#### Problem statement:
With the first line below as the start and the line containing "Definition workflow : StateGraph" as the end, copy every line between them exactly, ends included.

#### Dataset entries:
Record Stream := mkStream {
  chunks : list Chunk;
  stream_end : StreamEnd;
  last_state : AgentState;
  world_after : World
}.

(** [workflow.astream(initial_state)], cut after [fuel] steps. *)
Fixpoint astream_from (g : StateGraph) (fuel : nat) (node : string)
    (state : AgentState) (w : World) : Stream :=
  if String.eqb node END then mkStream [] Finished state w
  else
    match fuel with
    | O => mkStream [] (Running node) state w
    | S fuel' =>
        match step g node state w with
        | (Ok (target, state', chunk), w') =>
            let rest := astream_from g fuel' target state' w' in
            mkStream (chunk :: chunks rest) (stream_end rest)
              (last_state rest) (world_after rest)
        | (Raise e, w') => mkStream [] (Crashed e) state w'
        end
    end.

Definition astream (g : StateGraph) (fuel : nat) (initial_state : AgentState)
    (w : World) : Stream :=
  match entry_point g with
  | Some node => astream_from g fuel node initial_state w
  | None =>
      mkStream [] (Crashed (mkException OtherError "no entry point"))
        initial_state w
  end.

(** The compiled graph. *)
Definition workflow : StateGraph := create_graph.

(** The step relation of the graph: [steps g c tr c'] when the run goes
    from the configuration [c] to [c'] and streams [tr]. *)
Definition Conf : Type := string * AgentState * World.

Inductive steps (g : StateGraph) : Conf → list Chunk → Conf → Prop :=
| steps_refl c : steps g c [] c
| steps_step node state w target state' chunk w' tr c'' :
    node ≠ END →
    step g node state w = (Ok (target, state', chunk), w') →
    steps g (target, state', w') tr c'' →
    steps g (node, state, w) (chunk :: tr) c''.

#### Output:
Record Stream := mkStream {
  chunks : list Chunk;
  stream_end : StreamEnd;
  last_state : AgentState;
  world_after : World
}.

(** [workflow.astream(initial_state)], cut after [fuel] steps. *)
Fixpoint astream_from (g : StateGraph) (fuel : nat) (node : string)
    (state : AgentState) (w : World) : Stream :=
  if String.eqb node END then mkStream [] Finished state w
  else
    match fuel with
    | O => mkStream [] (Running node) state w
    | S fuel' =>
        match step g node state w with
        | (Ok (target, state', chunk), w') =>
            let rest := astream_from g fuel' target state' w' in
            mkStream (chunk :: chunks rest) (stream_end rest)
              (last_state rest) (world_after rest)
        | (Raise e, w') => mkStream [] (Crashed e) state w'
        end
    end.

Definition astream (g : StateGraph) (fuel : nat) (initial_state : AgentState)
    (w : World) : Stream :=
  match entry_point g with
  | Some node => astream_from g fuel node initial_state w
  | None =>
      mkStream [] (Crashed (mkException OtherError "no entry point"))
        initial_state w
  end.

(** The compiled graph. *)
Definition workflow : StateGraph := create_graph.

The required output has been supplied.